Warm smiles lit up the overcast and chilly morning in Tilbury, Ont. last week as Beverley Perrin hand-delivered thank-you cards to truck drivers.
She gave a gentle tap on the door if a driver was seated in his cab. Most rolled down their windows as the sprightly senior from Chatham, Ont. explained what she was doing and accepted the offered card. Some wary drivers waved her off, and she moved to the next truck with a smile.
“I want to thank you for your hard work and the long hours you put in,” Perrin told each driver. “Here is a Christmas card, which is also a thank-you card from me. I appreciate what you do.”

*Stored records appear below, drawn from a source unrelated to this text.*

Lemma same_outcome_bind {A B} (m1 : M rng1 A) (m2 : M rng2 A)
    (k1 : A -> M rng1 B) (k2 : A -> M rng2 B) g1 g2 :
  same_outcome R (m1 g1) (m2 g2) ->
  (forall a h1 h2, R h1 h2 -> same_outcome R (k1 a h1) (k2 a h2)) ->
  same_outcome R (bind m1 k1 g1) (bind m2 k2 g2).
Proof.
  unfold same_outcome, bind. intros [Hv Hg] Hk.
  destruct (m1 g1) as [[a1|e1] h1], (m2 g2) as [[a2|e2] h2];
    simpl in *; try discriminate.
  - injection Hv as <-. now apply Hk.
  - injection Hv as ->. now split.
Qed.

Lemma same_outcome_pure {A} (m1 : M rng1 A) (m2 : M rng2 A) g1 g2 :
  R g1 g2 -> (exists r, m1 g1 = (r, g1) /\ m2 g2 = (r, g2)) ->
  same_outcome R (m1 g1) (m2 g2).
Proof. intros Hg (r & -> & ->). now split. Qed.

Lemma same_outcome_normal s g1 g2 :
  R g1 g2 ->
  same_outcome R (normal random_normal1 s g1) (normal random_normal2 s g2).
Proof.
  intros Hg. destruct (normal_agrees s g1 g2 Hg) as [Hv Hs].
  unfold same_outcome, normal.
  destruct (random_normal1 s g1), (random_normal2 s g2). simpl in *.
  split; [now f_equal | assumption].
Qed.

Lemma same_outcome_uniform g1 g2 :
  R g1 g2 ->
  same_outcome R (uniform random_uniform1 g1) (uniform random_uniform2 g2).
Proof.
  intros Hg. destruct (uniform_agrees g1 g2 Hg) as [Hv Hs].
  unfold same_outcome, uniform.
  destruct (random_uniform1 g1), (random_uniform2 g2). simpl in *.
  split; [now f_equal | assumption].
Qed.

Lemma same_outcome_draw_loop js : forall dp g1 g2,
  R g1 g2 ->
  same_outcome R (draw_loop random_normal1 stepsize js dp g1)
                 (draw_loop random_normal2 stepsize js dp g2).
Proof.
  induction js as [|j js IH]; intros dp g1 g2 Hg; cbn [draw_loop].
  - now split.
  - apply same_outcome_bind.
    + apply same_outcome_pure; [assumption|].
      unfold getitem. destruct (stepsize !! j); eexists; split; reflexivity.
    + intros s h1 h2 Hh. destruct (F64.gtb s F64.zero); [|now apply IH].
      apply same_outcome_bind; [now apply same_outcome_normal|].
      intros d k1 k2 Hk. now apply IH.
Qed.

Lemma same_outcome_accept p dp g1 g2 :
  R g1 g2 ->
  same_outcome R (accept random_uniform1 math_exp xi yi err chi2func p dp g1)
                 (accept random_uniform2 math_exp xi yi err chi2func p dp g2).
Proof.
  intros Hg. unfold accept. destruct (F64.ltb _ _); [now split|].
  apply same_outcome_bind.
  - apply same_outcome_pure; [assumption|].
    unfold exp. destruct (math_exp _); eexists; split; reflexivity.
  - intros r h1 h2 Hh. apply same_outcome_bind; [now apply same_outcome_uniform|].
    intros u k1 k2 Hk. destruct (F64.gtb r u); now split.
Qed.

Lemma same_outcome_loop n : forall p plist g1 g2,
  R g1 g2 ->
  same_outcome R
    (mh_loop random_normal1 random_uniform1 math_exp n xi yi err chi2func
             stepsize p plist g1)
    (mh_loop random_normal2 random_uniform2 math_exp n xi yi err chi2func
             stepsize p plist g2).
Proof.
  induction n as [|n IH]; intros p plist g1 g2 Hg; cbn [mh_loop].
  - now split.
  - apply same_outcome_bind.
    + unfold mh_step. apply same_outcome_bind.
      * now apply same_outcome_draw_loop.
      * intros dp h1 h2 Hh. now apply same_outcome_accept.
    + intros p' h1 h2 Hh. now apply IH.
Qed.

If the curtains were drawn in the cab or a driver was not present, she stuck a card into the door handle.
Beverley, and her husband Richard Perrin started visiting service centers and a truck stop in Tilbury in April last year, handing out cards to drivers.
Richard suffered numerous major health issues earlier this year and was moved into hospice care last week. He told Beverley to continue delivering the cards and said that if he were well enough, he would be there with her.

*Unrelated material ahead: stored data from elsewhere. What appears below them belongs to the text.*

(** ** Hash sets with an element comparison

    A [flat_hash_set] whose [operator==] is derived from [operator<=>] is a list
    without two equal elements. *)
Section hash_set.
Context {T : Type} (cmp : T -> T -> comparison).

Definition set_contains (x : T) (s : list T) : bool :=
  existsb (fun y => match cmp x y with Eq => true | _ => false end) s.
Definition set_insert (x : T) (s : list T) : list T :=
  if set_contains x s then s else s ++ [x].
Definition set_insert_all (xs s : list T) : list T := foldl (fun s x => set_insert x s) s xs.
End hash_set.

Section hash_set_facts.
Context {T : Type} (cmp : T -> T -> comparison) `{!ExactOrdering cmp}.

Lemma set_contains_spec x s : set_contains cmp x s = true <-> x ∈ s.
Proof.
  unfold set_contains. rewrite existsb_In. split.
  - intros (y & Hy & He). destruct (cmp x y) eqn:E; [|done|done].
    by apply (cmp_eq_exact (cmp:=cmp)) in E as ->.
  - intros Hx. exists x. by rewrite cmp_refl.
Qed.

Lemma elem_of_set_insert x y s : y ∈ set_insert cmp x s <-> y = x \/ y ∈ s.
Proof.
  unfold set_insert. destruct (set_contains cmp x s) eqn:E.
  - apply set_contains_spec in E. split; [by right|by intros [->|]].
  - rewrite elem_of_app list_elem_of_singleton. intuition.
Qed.

Lemma set_insert_NoDup x s : NoDup s -> NoDup (set_insert cmp x s).
Proof.
  intros Hs. unfold set_insert. destruct (set_contains cmp x s) eqn:E; [done|].
  apply NoDup_app. split_and!; [done| |apply NoDup_singleton].
  intros y Hy ->%list_elem_of_singleton. apply set_contains_spec in Hy. congruence.
Qed.

Lemma elem_of_set_insert_all y xs s : y ∈ set_insert_all cmp xs s <-> y ∈ xs \/ y ∈ s.
Proof.
  unfold set_insert_all. revert s. induction xs as [|x xs IH]; intros s; simpl.
  - split; [by right|by intros [?%not_elem_of_nil|]].
  - rewrite IH elem_of_set_insert elem_of_cons. intuition.
Qed.

Lemma set_insert_all_NoDup xs s : NoDup s -> NoDup (set_insert_all cmp xs s).
Proof.
  unfold set_insert_all. revert s. induction xs as [|x xs IH]; intros s Hs; simpl; [done|].
  by apply IH, set_insert_NoDup.
Qed.
End hash_set_facts.

(** ** Properties *)

(** [cmp::compareStrings] is a strict total order on byte strings: it answers
    [Equal] exactly on equal strings, swapping the arguments swaps [Less] and
    [Greater], it is transitive, and a shorter string is always [Less]. *)
Theorem compareStrings_total_order (s1 s2 s3 : str) :
  (compareStrings s1 s2 = Equal <-> s1 = s2)
  /\ (compareStrings s1 s2 = Less <-> compareStrings s2 s1 = Greater)
  /\ (compareStrings s1 s2 = Less -> compareStrings s2 s3 = Less -> compareStrings s1 s3 = Less)
  /\ ((length s1 < length s2)%nat -> compareStrings s1 s2 = Less).
Proof.
  assert (forall a b c, compareStrings a b = c <-> CmpStr a b = comparisonToStrongOrdering c) as Hc.
  { intros a b c. unfold CmpStr. destruct (compareStrings a b), c; simpl; intuition congruence. }
  rewrite !Hc; simpl. split_and!.
  - apply cmp_exact_iff, _.
  - symmetry. apply cmp_gt_lt, _.
  - apply cmp_lt_trans.
  - rewrite CmpStr_compareRange. apply compareRange_lt_size.
Qed.

(** C22. In deterministic mode [extractTransform] runs its callback in an order that
    is a function of the entries alone: two containers with the same entries, in
    whatever order their hash tables yield them, give the same result; and the
    callback sees every entry exactly once, in both modes. *)
Theorem extractTransform_deterministic {K V S} (cmp : K -> K -> comparison)
    `{!ExactOrdering cmp} (m1 m2 : list (K * V)) :
  NoDup m1.*1 -> m1 ≡ₚ m2 ->
  (forall (f : S -> K -> V -> S) s,
     extractTransform_map cmp m1 true f s = extractTransform_map cmp m2 true f s)
  /\ (forall d, extractTransform_map cmp m1 d
        (fun (acc : list (K * V)) k v => acc ++ [(k, v)]) [] ≡ₚ m2).
Proof.
  intros Hnd HP. split.
  - intros f s. by apply extractTransform_map_order_irrelevant.
  - intros d. by rewrite extractTransform_map_visits HP.
Qed.

Lemma extractTransform_deterministic_witness :
  extractTransform_map CmpStr [(lit "b", 1); (lit "a", 2)] true (fun (acc : list Z) _ v => acc ++ [v]) []
  = extractTransform_map CmpStr [(lit "a", 2); (lit "b", 1)] true (fun (acc : list Z) _ v => acc ++ [v]) [].
Proof.
  apply (extractTransform_deterministic (S:=list Z) CmpStr
    [(lit "b", 1); (lit "a", 2)] [(lit "a", 2); (lit "b", 1)]).
  - apply (bool_decide_unpack _). vm_compute. exact I.
  - apply perm_swap.
Defined.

“He has a few days left,” Beverley said, adding her faith is keeping her strong. “We have been married 52 years.”
So, after visiting him at the hospice early in the morning, she headed out to deliver scores of cards.
Richard Lekeuche was one of the drivers at the truck stop who received a card and was very thankful. “It sure made my day with a long-lasting smile on my face,” he said. “Unlike sudden events on the roadways, this is something a trucker does not anticipate and came as a most beautiful surprise.”
Sukhbir Grewal was engrossed in a video chat with his parents in India when Beverley knocked on his cab door. The driver from Winnipeg, Manitoba, who had a huge smile on his face after reading the card, stepped down from his truck and introduced her to his parents.
Driver Ming Li was helping another trucker slide his tandems when Beverley approached him. Surprise gave way to appreciation, as he offered to buy her a cup of coffee. She thanked him for his gesture and moved on. Collins Agyemange was happy to receive a card and surprised that someone would take the trouble to thank him.
After walking past all the parked trucks in the huge lot and handing out cards, Beverley went into the store greeting employees by name. A box kept for her cards, lay empty next to the coffee machine, and she refilled it. “I saw the box was empty so I knew you would be coming around,” the store manager said.
She gave cards to drivers as they entered the store, quick to share a cheery greeting and smile. Then it was time to leave.
“I told Richard I would be back after this,” Beverley said as she drove off to the hospice.